South of Myeongdong on Mt. Namsan is Namsan Park, popular for hiking trails, tourist attractions, N Seoul Tower, and panoramic views of downtown Seoul. Namsan, meaning “South Mountain”, is the largest park in Seoul attracting over 20,000 people a day who visit here to experience a little slice of nature in the middle of the urban city.
Some of the most spectacular views of downtown Seoul and the surrounding area can be had at the peak of Namsan at 262 meters (860 feet) and better yet, at the top of N Seoul Tower which soars another 237 meters (777 feet) into the sky. If you’re going to go to the top of N Seoul Tower you need to bring something stronger than binoculars, like a hunting spotting scope, just to see the street below you.
During the rule of Taejo, the first king of the Joseon Dynasty, Namsan was considered a sacred shamanistic site. He ordered the construction of a fortress wall that would protect the city from invaders. The wall that ran through Namsan marked the southern boundary of the city. Some sections of the wall still exist to this day.

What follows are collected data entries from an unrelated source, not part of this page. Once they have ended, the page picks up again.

(** The single-entry shortcut is atomic.  An operation whose log holds one
    value entry for an aligned word bypasses the redo log: operation_process
    applies it to the pool and leaves the context as it is; a power failure at
    any point leaves all of memory as it was or as it is afterwards, and after
    the call returned only the latter. *)
Theorem process_single_atomic fuel c s es v :
  redo_ctx c -> plog_ok c s es -> es = [v] -> trace s = [] ->
  let m := vis s in
  let m' := apply_vent (base (ctx_p_ops c)) v m in
  exists s', operation_process fuel c s = Some (c, s') /\ vis s' = m' /\
    (forall n img, crash_image m (take n (trace s')) img -> img ≡ m \/ img ≡ m') /\
    (forall img, crash_image m (trace s') img -> img ≡ m').
Proof.
  intros Hr Hp -> Htr m m'. destruct (process_single_run fuel c s v Hr Hp) as [Ha Hrun]. rewrite Htr in Hrun.
  set (a := base (ctx_p_ops c) + ve_off v) in *. set (bs := le64 _) in *.
  eexists. split; [exact Hrun|]. cbn [vis trace app]. split; [done|]. split.
  - intros [|n] img Hc.
    + left. intros x. destruct (crash_byte _ _ _ x Hc) as (k & _ & ->). by destruct k.
    + eapply (one_word_atomic m a bs _ img Ha eq_refl); [|exact Hc]. by apply Forall_take; repeat constructor.
  - intros img Hc x.
    change [EvStore a bs; EvFlush a 8; EvDrain] with ([EvStore a bs; EvFlush a 8] ++ EvDrain :: []) in Hc.
    destruct (word_of_spec x) as [Hw Hx]. apply (crash_persisted _ _ _ _ (word_of x) Hc Hw); [|constructor|lia].
    unfold pending. cbn [foldl pending_step]. destruct (touches a bs _) eqn:Ht.
    + apply touches_covers in Ht; [|done]. change (Z.of_nat (length bs)) with 8 in Ht. by rewrite Ht.
    + by destruct (covers _ _ _).
Qed.

Lemma process_single_atomic_witness :
  let s := PMst (write_bytes (fun _ => Byte.x00) (ulog_data 4096) (enc_vent (VEnt 8192 OpSet 7))) [] false in
  let c := set_logs (OpLog 1024 16 4096) (OpLog 1024 0 16384) VECQ_INIT ex_ctx in
  let m' := apply_vent 512 (VEnt 8192 OpSet 7) (vis s) in
  exists s', operation_process 10 c s = Some (c, s') /\ vis s' = m' /\
    (forall n img, crash_image (vis s) (take n (trace s')) img -> img ≡ vis s \/ img ≡ m') /\
    (forall img, crash_image (vis s) (trace s') img -> img ≡ m').
Proof.
  intros s c m'. apply (process_single_atomic 10 c s [VEnt 8192 OpSet 7] (VEnt 8192 OpSet 7)); try done.
  constructor; try done.
  - intros [|[|i]] v Hi; try done. injection Hi as <-. apply read_enc_vent; [split; cbn; lia|]. reflexivity.
  - repeat constructor.
  - by left.
  - exists 1%nat, 0%nat. done.
Defined.

(** ** Several entries *)

Lemma clobber_empty p_ops dest s :
  table p_ops = OPS_POOL ->
  let s' := ulog_clobber dest (Some []) p_ops s in
  vis s' = write_bytes (vis s) dest (replicate 64 Byte.x00) /\
  trace s' = trace s ++ [EvStore dest (replicate 64 Byte.x00); EvFlush dest 64; EvDrain].
Proof.
  intros Hp. unfold ulog_clobber. cbn [vec_front_or_0].
  rewrite memcpy_from_wc by done. cbn [st_drain st_flush st_store vis trace].
  split; [reflexivity|]. rewrite <- !app_assoc. reflexivity.
Qed.

(** A log whose capacity field is zero is not recovered. *)
Lemma empty_not_recovered fuel dest p_ops img :
  load64 img (ulog_capacity_addr dest) = 0 ->
  ulog_recover (S fuel) dest p_ops (PMst img [] false) = Some (PMst img [] false).
Proof.
  intros H. unfold ulog_recover, ulog_recovery_needed, ulog_base_nbytes. cbn [vis ulog_base_nbytes_from].
  rewrite H. reflexivity.
Qed.

Lemma header_zero m dest :
  load64 (write_bytes m dest (replicate 64 Byte.x00)) (ulog_capacity_addr dest) = 0.
Proof.
  unfold load64, ulog_capacity_addr. rewrite read_write_sub by (rewrite ?length_replicate; lia).
  replace (Z.to_nat (dest + 16 - dest)) with 16%nat by lia. reflexivity.
Qed.

Lemma not_needed fuel m dest :
  load64 m (ulog_capacity_addr dest) = 0 -> ulog_recovery_needed (S fuel) m dest true = Some false.
Proof.
  intros H. unfold ulog_recovery_needed, ulog_base_nbytes. cbn [ulog_base_nbytes_from].
  rewrite H. reflexivity.
Qed.

Lemma store_size_pos es : 0 <= store_size es.
Proof. unfold store_size, CACHELINE_ALIGN, ALIGN_UP. apply Z.land_nonneg. left. apply u64_range. Qed.

Lemma same_pool_header dest src es m m' bs :
  length bs = 64%nat -> same_pool dest src es m m' -> same_pool dest src es (write_bytes m dest bs) m'.
Proof.
  intros Hl H w Hw A1 A2. eapply agree_trans; [|by apply H]. apply agree_write_out.
  pose proof (store_size_pos es). unfold apart in A1. rewrite Hl. lia.
Qed.

(** The control flow of operation_process on a redo log of several entries. *)
Lemma process_redo_run fuel c n s s' :
  redo_ctx c -> log_offset (pshadow_ops c) = 16 * Z.of_nat n -> (2 <= n)%nat -> ctx_next c = [] ->
  (exists s1 s2, ulog_store (ctx_ulog c) (log_ulog (pshadow_ops c)) (16 * Z.of_nat n)
       (ctx_ulog_base_nbytes c) (ctx_ulog_capacity c) [] (ctx_p_ops c) s = Some s1 /\
     ulog_process fuel (log_ulog (pshadow_ops c)) (ctx_p_ops c) s1 = Some s2 /\
     s' = ulog_clobber (ctx_ulog c) (Some []) (ctx_p_ops c) s2) ->
  operation_process fuel c s = Some (set_state OPERATION_CLEANUP c, s').
Proof.
  intros [R1 R2 R3 R4] Hoff Hn Hnext (s1 & s2 & H1 & H2 & ->).
  unfold operation_process, operation_process_persistent_redo, sizeof_entry_val.
  rewrite Hoff, R1, Hnext. rewrite bool_decide_eq_true_2 by done.
  destruct (Z.eqb_spec (16 * Z.of_nat n) 0); [lia|]. destruct (Z.eqb_spec (16 * Z.of_nat n) 16); [lia|].
  cbn [negb andb]. rewrite H1. cbn [mbind option_bind]. rewrite H2. cbn [mbind option_bind].
  cbn [set_state transient_ops]. rewrite R4. reflexivity.
Qed.

(** C3. Processing a redo operation.  For a log of at least two entries that fits
    the base log, with no further logs reserved behind it and no transient
    entries, operation_process stores, applies and clobbers it: the pool then has
    every update, the log is empty and the context waits for cleanup.  A power
    failure before the store that clobbers the log is repaired by ulog_recover to
    the old or the new content, unless the image holds a torn log whose checksum
    happens to match; one right before that store, and one after the call
    returned, finds the new content. *)
Theorem process_redo_atomic fuel c es m :
  let p_ops := ctx_p_ops c in
  let dest := ctx_ulog c in
  let src := log_ulog (pshadow_ops c) in
  redo_ctx c -> log_offset (pshadow_ops c) = 16 * Z.of_nat (length es) -> (2 <= length es)%nat ->
  ctx_next c = [] ->
  redo_pre p_ops dest src (ctx_ulog_base_nbytes c) (ctx_ulog_capacity c) es m ->
  (Z.to_nat (store_size es) < 16 * fuel)%nat ->
  exists s' tr, operation_process fuel c (PMst m [] false) = Some (set_state OPERATION_CLEANUP c, s') /\
    trace s' = tr ++ [EvStore dest (replicate 64 Byte.x00); EvFlush dest 64; EvDrain] /\
    same_pool dest src es (vis s') (apply_log (base p_ops) es m) /\
    ulog_recovery_needed fuel (vis s') dest true = Some false /\
    (forall n img, crash_image m (take n tr) img ->
       recovers_to fuel p_ops dest src es img m \/
       recovers_to fuel p_ops dest src es img (apply_log (base p_ops) es m) \/
       checksum_collision fuel dest es img) /\
    (forall img, crash_image m tr img \/ crash_image m (trace s') img ->
       recovers_to fuel p_ops dest src es img (apply_log (base p_ops) es m)).
Proof.
  intros p_ops dest src [R1 R2 R3 R4] Hoff Hlen Hnext Hpre Hf.
  destruct (redo_run _ _ _ _ _ _ _ [] false Hpre fuel (fun w => apart src (64 + store_size es) w 8) ltac:(done) (dest_outside _ _ _ _ _ _ _ Hpre) Hf)
    as (s1 & s2 & tr1 & tr2 & H1 & H2 & [E1 E2] & H3 & (Hvis & Hpend & _) & Hcr).
  cbn [app] in E1, E2. subst tr1 tr2. pose proof (redo_images _ _ _ _ _ _ _ _ _ Hcr) as H4.
  set (z := replicate 64 Byte.x00).
  destruct (clobber_empty p_ops dest s2 R2) as [C1 C2]. fold z in C1, C2.
  set (s' := ulog_clobber dest (Some []) p_ops s2) in *.
  assert (operation_process fuel c (PMst m [] false) = Some (set_state OPERATION_CLEANUP c, s')) as Hrun.
  { apply (process_redo_run fuel c (length es)); [by constructor|done..|]. by exists s1, s2. }
  exists s', (trace s2). split; [exact Hrun|]. split; [exact C2|].
  assert (same_pool dest src es (vis s') (apply_log (base p_ops) es m)) as Hsame.
  { rewrite C1. by apply same_pool_header. }
  assert (load64 (vis s') (ulog_capacity_addr dest) = 0) as Hcap0 by (rewrite C1; apply header_zero).
  destruct fuel as [|fuel]; [lia|].
  split; [done|]. split; [by apply not_needed|]. split; [intros n img Hc; by apply (H4 n)|].
  intros img [Hc|Hc].
  - apply (H4 (length (trace s1) + length (trace s2))%nat); [|lia]. rewrite firstn_all2 by lia. done.
  - rewrite C2 in Hc.
    change [EvStore dest z; EvFlush dest 64; EvDrain] with ([EvStore dest z; EvFlush dest 64] ++ EvDrain :: []) in Hc.
    rewrite app_assoc in Hc.
    assert (forall w, w mod 8 = 0 -> pending (trace s2 ++ [EvStore dest z; EvFlush dest 64]) w = false ->
      agree img (vis s') w 8) as Hag.
    { intros w Hw Hp. pose proof (crash_persisted _ _ _ _ w Hc Hw Hp (Forall_nil_2 _)) as Ha.
      rewrite replay_app, <- Hvis in Ha. cbn [replay foldl apply_ev] in Ha. by rewrite C1. }
    exists (PMst img [] false). split.
    + pose proof (rp_dest8 _ _ _ _ _ _ _ Hpre) as Hd8.
      assert (ulog_capacity_addr dest mod 8 = 0) as Hc8 by (unfold ulog_capacity_addr; by rewrite Zplus_mod, Hd8).
      apply empty_not_recovered. rewrite <- Hcap0. apply agree_load64, Hag; [done|].
      rewrite pending_app. cbn [foldl pending_step].
      rewrite (covers_word dest 64); [done..| |]; unfold ulog_capacity_addr; lia.
    + intros w Hw A1 A2. eapply agree_trans; [apply Hag; [done|]|by apply Hsame].
      rewrite pending_app, Hpend by done. cbn [foldl pending_step].
      destruct (touches dest z w) eqn:Ht; [|by destruct (covers _ _ _)].
      exfalso. unfold touches, z in Ht. rewrite length_replicate in Ht. unfold apart in A1.
      pose proof (store_size_pos es). apply andb_true_iff in Ht as [T1 T2]. zb. lia.
Qed.

Definition ex_redo_ctx : operation_context :=
  set_logs (OpLog 1024 32 4096) (OpLog 1024 0 16384) VECQ_INIT
    (OpCtx LOG_TYPE_REDO None (fun _ ws => ws) ex_ops (POps 0 OPS_TRANSIENT)
      (POps 512 OPS_TRANSIENT) 0 0 0 0 0 1024 640 1664 0 0 [] OPERATION_IN_PROGRESS
      (OpLog 1024 0 4096) (OpLog 1024 0 16384) VECQ_INIT).

Lemma process_redo_atomic_witness :
  exists s' tr,
    operation_process 10 ex_redo_ctx (PMst ex_mem [] false) =
      Some (set_state OPERATION_CLEANUP ex_redo_ctx, s') /\
    trace s' = tr ++ [EvStore 1024 (replicate 64 Byte.x00); EvFlush 1024 64; EvDrain] /\
    same_pool 1024 4096 ex_es (vis s') (apply_log 512 ex_es ex_mem) /\
    ulog_recovery_needed 10 (vis s') 1024 true = Some false /\
    (forall n img, crash_image ex_mem (take n tr) img ->
       recovers_to 10 ex_ops 1024 4096 ex_es img ex_mem \/
       recovers_to 10 ex_ops 1024 4096 ex_es img (apply_log 512 ex_es ex_mem) \/
       checksum_collision 10 1024 ex_es img) /\
    (forall img, crash_image ex_mem tr img \/ crash_image ex_mem (trace s') img ->
       recovers_to 10 ex_ops 1024 4096 ex_es img (apply_log 512 ex_es ex_mem)).
Proof.
  apply (process_redo_atomic 10 ex_redo_ctx ex_es ex_mem); [by constructor|done|cbn; lia|done|exact ex_pre|].
  vm_compute. lia.
Defined.

(** ** The window before the last drain *)

(** The events of a run up to the store that clobbers the log. *)
Definition events_to_clobber (r : option (operation_context * pmst)) : list pevent :=
  match r with Some (_, s) => take (length (trace s) - 2) (trace s) | None => [] end.

(** Those of the instance, evaluated. *)
Definition window_trace : list pevent :=
  Eval vm_compute in events_to_clobber (operation_process 10 ex_redo_ctx (PMst ex_mem [] false)).

(** The clobbered header reached the media, the second update did not. *)
Definition window_image : mem := write_bytes (replay ex_mem window_trace) 8712 (le64 0).

Lemma window_crash : crash_image ex_mem window_trace window_image.
Proof.
  intros w Hw. destruct (decide (w = 8712)) as [->|Hne].
  - exists 9%nat. split; [vm_compute; lia|]. intros j Hj. apply (load64_eq_agree _ _ 8712); [|lia].
    vm_compute. reflexivity.
  - exists (length window_trace). split.
    + unfold durable. pose proof (durable_from_bounds window_trace w 0 0 0). lia.
    + intros j Hj. rewrite firstn_all. unfold window_image. apply write_bytes_out. rewrite length_le64.
      pose proof (aligned_apart w 8712 Hw eq_refl Hne). lia.
Qed.
Lemma calm_shadow s s1 : op_layout -> op_mem s -> calm s -> shadow_step s s1 -> calm s1.
Proof.
  intros HL Hm Hc Hs. pose proof Hs as (evs & T & He & _ & _). destruct (dest_cap_word HL) as (_ & D2 & _). apply (calm_step s s1 evs); try done.
  - intros w ((_ & _ & Hw) & _). apply shadow_avoids; [done|apply Hw].
  - apply shadow_avoids; [done|apply D2].
  - intros w ((_ & _ & Hw) & _). apply shadow_step_vis; [done|apply Hw].
Qed.

(** Whole words of [fresh] that are stored and persisted. *)
Lemma calm_stored a n s s1 evs : op_layout -> op_mem s -> calm s ->
  trace s1 = trace s ++ evs ++ [EvFlush a n; EvDrain] -> vis s1 = replay (vis s) evs ->
  Forall (fun ev => match ev with EvStore x bs => fresh x /\ pool_word x /\ length bs = 8%nat | _ => False end) evs -> calm s1.
Proof.
  intros HL Hm Hc T V He. destruct (dest_cap_word HL) as (D1 & D2 & D3 & D4).
  assert (forall w, w mod 8 = 0 -> ~ fresh w -> Forall (ev_avoids w 8) evs) as Hav.
  { intros w Hw Hf. eapply Forall_impl; [exact He|]. intros [x bs| |]; cbn; try done. intros (Hx & (X8 & _) & Hl). rewrite Hl. assert (w <> x) as Hne by (intros ->; done).
    pose proof (aligned_apart _ _ Hw X8 Hne). lia. }
  apply (calm_step s s1 (evs ++ [EvFlush a n; EvDrain])); try done.
  - intros w ((Hw & _ & _) & Hf). apply Forall_app. split; [by apply Hav|by repeat constructor].
  - apply Forall_app. split; [|by repeat constructor]. eapply Forall_impl; [exact He|]. intros [x bs| |]; cbn; try done. intros (_ & (X8 & X1 & _) & Hl). rewrite Hl.
    destruct HL as [_ _ _ _ _ _ [L7 _] _ _]. unfold apart, used_span in *. lia.
  - intros w ((Hw & _ & _) & Hf). rewrite V. by apply replay_avoids, Hav.
Qed.

(** Stores to the words of locks. *)
Lemma calm_volatile a v s : op_layout -> op_mem s -> calm s -> volatile a -> calm (st_store64 a v s).
Proof.
  intros HL Hm Hc Hv. pose proof HL as [_ _ _ _ _ _ [L7 _] _ L10]. destruct (L10 a Hv) as (A8 & A1 & A2). destruct (dest_cap_word HL) as (D1 & D2 & D3 & D4).
  apply (calm_step s _ [EvStore a (le64 v)]); try done.
  - intros w ((Hw & _ & _ & Hn) & _). constructor; [|constructor]. cbn [ev_avoids]. rewrite length_le64. assert (w <> a) as Hne by (intros ->; done). pose proof (aligned_apart _ _ Hw A8 Hne). lia.
  - constructor; [|constructor]. cbn [ev_avoids]. rewrite length_le64. unfold apart, used_span in *. lia.
  - intros w [Hw _]. by apply (volatile_store a v s).
Qed.

(** The whole operation. *)
Lemma calm_outcome push c s vs : op_layout -> collecting c s vs -> calm s -> (length vs <= 14)%nat -> (16 <= fuel)%nat ->
  let m' := apply_log b vs (vis s) in
  exists c' s' tr,
    ('(c, s) ← operation_process (S fuel) c s; operation_finish (S fuel) push c 0 (pop, s)) = Some (c', (pop, s')) /\
    op_ready c' s' /\ runs_through (trace s0) tr (trace s') /\
    (forall w, outside w -> agree (vis s') m' w 8) /\
    (forall n img, crash_image m0 (trace s0 ++ take n tr) img ->
       recovers_on (S fuel) p_ops dest kept img (vis s0) \/ recovers (S fuel) img m' \/ torn (S fuel) img) /\
    (forall img, crash_image m0 (trace s') img -> recovers (S fuel) img m').
Proof.
  intros HL Hc [Hag (evs & T & Hcr)] Hn Hf m'. destruct (collect_run (S fuel) push c s vs HL Hc Hn ltac:(lia)) as (c' & s' & tr & E & Hr & T' & Hv & Hc1 & Hc2).
  exists c', s', (evs ++ tr). split; [done|]. split; [done|]. split; [unfold runs_through in *; rewrite T, <- !app_assoc in T'; by rewrite <- !app_assoc|]. split; [done|]. split; [|done].
  intros n img Hi. destruct (decide (n <= length evs)%nat) as [Hle|Hgt].
  - left. apply (Hcr n). by rewrite take_app_le in Hi.
  - rewrite take_app_ge, app_assoc, <- T in Hi by lia. destruct (Hc1 _ img Hi) as [(r & Er & Ho)|Ho]; [left|by right]. exists r. split; [done|].
    intros w Hw Hk. eapply agree_trans; [apply Ho; [done|apply Hk]|by apply Hag].
Qed.
End Calm.
End Op.
(* ===== verification/Sync.v ===== *)
(** * Locks in persistent memory (libpmemobj/sync.c)

    A lock in a pool is volatile: its first word holds the identifier of the run
    of the program that initialized it, and the first thread that finds another
    value there initializes the lock, while the others wait.  The steps of
    _get_value are the accesses to that word and the call of the constructor; the
    threads take them in any order.  The locks of the operating system are
    arguments. *)
From stdpp Require Import base numbers list relations.
From Stdlib Require Import ZArith Lia Bool.
From S2P Require Import Prelude Pmem Memops.

Definition EBUSY : Z := 16.
Definition ENODEV : Z := 19.
Definition EINVAL : Z := 22.

(** ** The protocol *)

(** Where a thread is in _get_value; the number is [initializer]. *)
Inductive gv_pc :=
  | GvRead (initializer : Z)             (* the condition of the loop *)
  | GvCas (tmp_runid initializer : Z)    (* the first compare-and-swap *)
  | GvInit                               (* init_value *)
  | GvReset                              (* util_fetch_and_and64 *)
  | GvSet                                (* the second compare-and-swap *)
  | GvDone (ret : Z).

#[global] Instance gv_pc_eq : EqDecision gv_pc.
Proof. solve_decision. Defined.

(** The memory, where the word [runid] is, and the volatile object behind it. *)
Abbreviation sync_st V := (pmst * V)%type.

Section Sync.
Context (pop_runid : Z).

Section GetValue.
Context {V : Type} (init_value : V -> Z * V) (runid : Z).

Definition get_value_step (pc : gv_pc) (st : sync_st V) : gv_pc * sync_st V :=
  let '(s, v) := st in
  match pc with
  | GvRead i =>
      let tmp_runid := load64 (vis s) runid in
      if tmp_runid =? pop_runid then (GvDone i, st)
      else if tmp_runid =? u64 (pop_runid - 1) then (GvRead i, st)
      else (GvCas tmp_runid i, st)
  | GvCas tmp_runid i =>
      if load64 (vis s) runid =? tmp_runid then (GvInit, (st_store64 runid (u64 (pop_runid - 1)) s, v))
      else (GvRead i, st)
  | GvInit =>
      let '(r, v) := init_value v in
      (if r =? 0 then GvSet else GvReset, (s, v))
  | GvReset => (GvDone (-1), (st_store64 runid (Z.land (load64 (vis s) runid) 0) s, v))
  | GvSet =>
      if load64 (vis s) runid =? u64 (pop_runid - 1) then (GvRead 1, (st_store64 runid pop_runid s, v))
      else (GvDone (-1), st)
  | GvDone ret => (GvDone ret, st)
  end.

Fixpoint get_value_from (fuel : nat) (pc : gv_pc) (st : sync_st V) : option (Z * sync_st V) :=
  match pc, fuel with
  | GvDone ret, _ => Some (ret, st)
  | _, O => None
  | _, S fuel => let '(pc, st) := get_value_step pc st in get_value_from fuel pc st
  end.

Definition _get_value (fuel : nat) (st : sync_st V) : option (Z * sync_st V) := get_value_from fuel (GvRead 0) st.

(** get_mutex, get_rwlock and get_cond differ in the type of the object only;
    [false]: NULL.  RECORD_LOCK is empty on this platform. *)
Definition get_object (fuel : nat) (st : sync_st V) : option (bool * sync_st V) :=
  if load64 (vis st.1) runid =? pop_runid then Some (true, st) else
  '(initializer, st) ← _get_value fuel st;
  Some (negb (initializer =? -1), st).

(** An operation of the operating system on the object; [None]: it blocks. *)
Definition on_object (fuel : nat) (op : V -> option (Z * V)) (st : sync_st V) : option (Z * sync_st V) :=
  '(ok, st) ← get_object fuel st;
  if negb (ok : bool) then Some (EINVAL, st) else
  '(ret, v) ← op st.2;
  Some (ret, (st.1, v)).

(** pmemobj_mutex_zero, pmemobj_rwlock_zero and pmemobj_cond_zero. *)
Definition zero_object (p_ops : pmem_ops) (s : pmst) : pmst :=
  pmemops_persist p_ops runid 8 (st_store64 runid 0 s).

(** [false]: NULL; the object is the value of the caller. *)
Definition pmemobj_volatile (fuel : nat) (st : sync_st V) : option (bool * sync_st V) :=
  if load64 (vis st.1) runid =? pop_runid then Some (true, st) else
  '(ret, st) ← _get_value fuel st;
  Some (negb (ret <? 0), st).
End GetValue.

(** ** Mutexes *)

Section Mutex.
Context {M : Type} (os_mutex_init : M -> Z * M) (os_mutex_lock os_mutex_trylock os_mutex_unlock : M -> option (Z * M)).
Context (os_mutex_timedlock : Z -> M -> option (Z * M)).

Definition get_mutex (fuel : nat) (imp : Z) (st : sync_st M) := get_object os_mutex_init imp fuel st.
Definition pmemobj_mutex_zero (p_ops : pmem_ops) (mutexp : Z) (s : pmst) : pmst := zero_object mutexp p_ops s.
Definition pmemobj_mutex_lock (fuel : nat) (mutexp : Z) (st : sync_st M) := on_object os_mutex_init mutexp fuel os_mutex_lock st.
Definition pmemobj_mutex_timedlock (fuel : nat) (mutexp abs_timeout : Z) (st : sync_st M) :=
  on_object os_mutex_init mutexp fuel (os_mutex_timedlock abs_timeout) st.
Definition pmemobj_mutex_trylock (fuel : nat) (mutexp : Z) (st : sync_st M) := on_object os_mutex_init mutexp fuel os_mutex_trylock st.
Definition pmemobj_mutex_unlock (fuel : nat) (mutexp : Z) (st : sync_st M) := on_object os_mutex_init mutexp fuel os_mutex_unlock st.

(** [None] of util_mutex_unlock includes its abort. *)
Definition pmemobj_mutex_assert_locked (fuel : nat) (mutexp : Z) (st : sync_st M) : option (Z * sync_st M) :=
  '(ok, st) ← get_mutex fuel mutexp st;
  if negb (ok : bool) then Some (EINVAL, st) else
  '(ret, m) ← os_mutex_trylock st.2;
  if ret =? EBUSY then Some (0, (st.1, m)) else
  if ret =? 0 then
    '(r, m) ← os_mutex_unlock m;
    if r =? 0 then Some (ENODEV, (st.1, m)) else None
  else Some (ret, (st.1, m)).

(** [None]: FATAL, as when the lock blocks for ever. *)
Definition nofail (r : option (Z * sync_st M)) : option (sync_st M) :=
  '(ret, st) ← r; if ret =? 0 then Some st else None.
Definition pmemobj_mutex_lock_nofail (fuel : nat) (mutexp : Z) (st : sync_st M) := nofail (pmemobj_mutex_lock fuel mutexp st).
Definition pmemobj_mutex_unlock_nofail (fuel : nat) (mutexp : Z) (st : sync_st M) := nofail (pmemobj_mutex_unlock fuel mutexp st).
End Mutex.

(** ** Read-write locks *)

Section Rwlock.
Context {R : Type} (os_rwlock_init : R -> Z * R) (os_rwlock_rdlock os_rwlock_wrlock os_rwlock_tryrdlock os_rwlock_trywrlock os_rwlock_unlock : R -> option (Z * R)).
Context (os_rwlock_timedrdlock os_rwlock_timedwrlock : Z -> R -> option (Z * R)).

Definition get_rwlock (fuel : nat) (irp : Z) (st : sync_st R) := get_object os_rwlock_init irp fuel st.
Definition pmemobj_rwlock_zero (p_ops : pmem_ops) (rwlockp : Z) (s : pmst) : pmst := zero_object rwlockp p_ops s.
Definition pmemobj_rwlock_rdlock fuel rwlockp (st : sync_st R) := on_object os_rwlock_init rwlockp fuel os_rwlock_rdlock st.
Definition pmemobj_rwlock_wrlock fuel rwlockp (st : sync_st R) := on_object os_rwlock_init rwlockp fuel os_rwlock_wrlock st.
Definition pmemobj_rwlock_timedrdlock fuel rwlockp (abs_timeout : Z) (st : sync_st R) := on_object os_rwlock_init rwlockp fuel (os_rwlock_timedrdlock abs_timeout) st.
Definition pmemobj_rwlock_timedwrlock fuel rwlockp (abs_timeout : Z) (st : sync_st R) := on_object os_rwlock_init rwlockp fuel (os_rwlock_timedwrlock abs_timeout) st.
Definition pmemobj_rwlock_tryrdlock fuel rwlockp (st : sync_st R) := on_object os_rwlock_init rwlockp fuel os_rwlock_tryrdlock st.
Definition pmemobj_rwlock_trywrlock fuel rwlockp (st : sync_st R) := on_object os_rwlock_init rwlockp fuel os_rwlock_trywrlock st.
Definition pmemobj_rwlock_unlock fuel rwlockp (st : sync_st R) := on_object os_rwlock_init rwlockp fuel os_rwlock_unlock st.
End Rwlock.

(** ** Condition variables *)

Section Cond.
Context {C M : Type} (os_cond_init : C -> Z * C) (os_mutex_init : M -> Z * M).
Context (os_cond_broadcast os_cond_signal : C -> option (Z * C)) (os_cond_wait : C -> M -> option (Z * C * M)).
Context (os_cond_timedwait : Z -> C -> M -> option (Z * C * M)).

Definition get_cond (fuel : nat) (icp : Z) (st : sync_st C) := get_object os_cond_init icp fuel st.
Definition pmemobj_cond_zero (p_ops : pmem_ops) (condp : Z) (s : pmst) : pmst := zero_object condp p_ops s.
Definition pmemobj_cond_broadcast fuel condp (st : sync_st C) := on_object os_cond_init condp fuel os_cond_broadcast st.
Definition pmemobj_cond_signal fuel condp (st : sync_st C) := on_object os_cond_init condp fuel os_cond_signal st.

In 1925, the Japanese, who occupied Korea at the time, built an important Shinto shrine known as Chosen Jingu at the peak of Namsan as part of their policy of Japanization. The shrine was dedicated Amaterasu, the Japanese goddess of the sun and universe and Emperor Meiji, the 122nd Emperor of Japan who reigned from 1867 to 1912. After the independence of Korea in 1945, the shrine was demolished.
In 1970, the Patriot An Chung-gun Memorial Hall was built on the former site of the Shinto shrine. This memorial hall was built in honor of Ahn, a Korean nationalist and independence activist. who assassinated Ito Hirobumi, the former prime minister of Japan and first Resident-General of Korea at Harbin Railway Station on October 26, 1909. A year later, on March 26, 1910, Ahn was executed for his actions.
Though most visitors come to Namsan Park to enjoy the views, the nature, or go for a hike, there are also a few interesting sights to see. Other than the N Seoul Tower, there is the Mongmyeoksan Beacon Hill Site (Bongsudae), a set of beacons constructed to warn the city of incoming enemy invasions, an octagonal pavilion known as Palgakjeong, and Locks of Love, a wall of locks that symbolize endless love for those who hang them.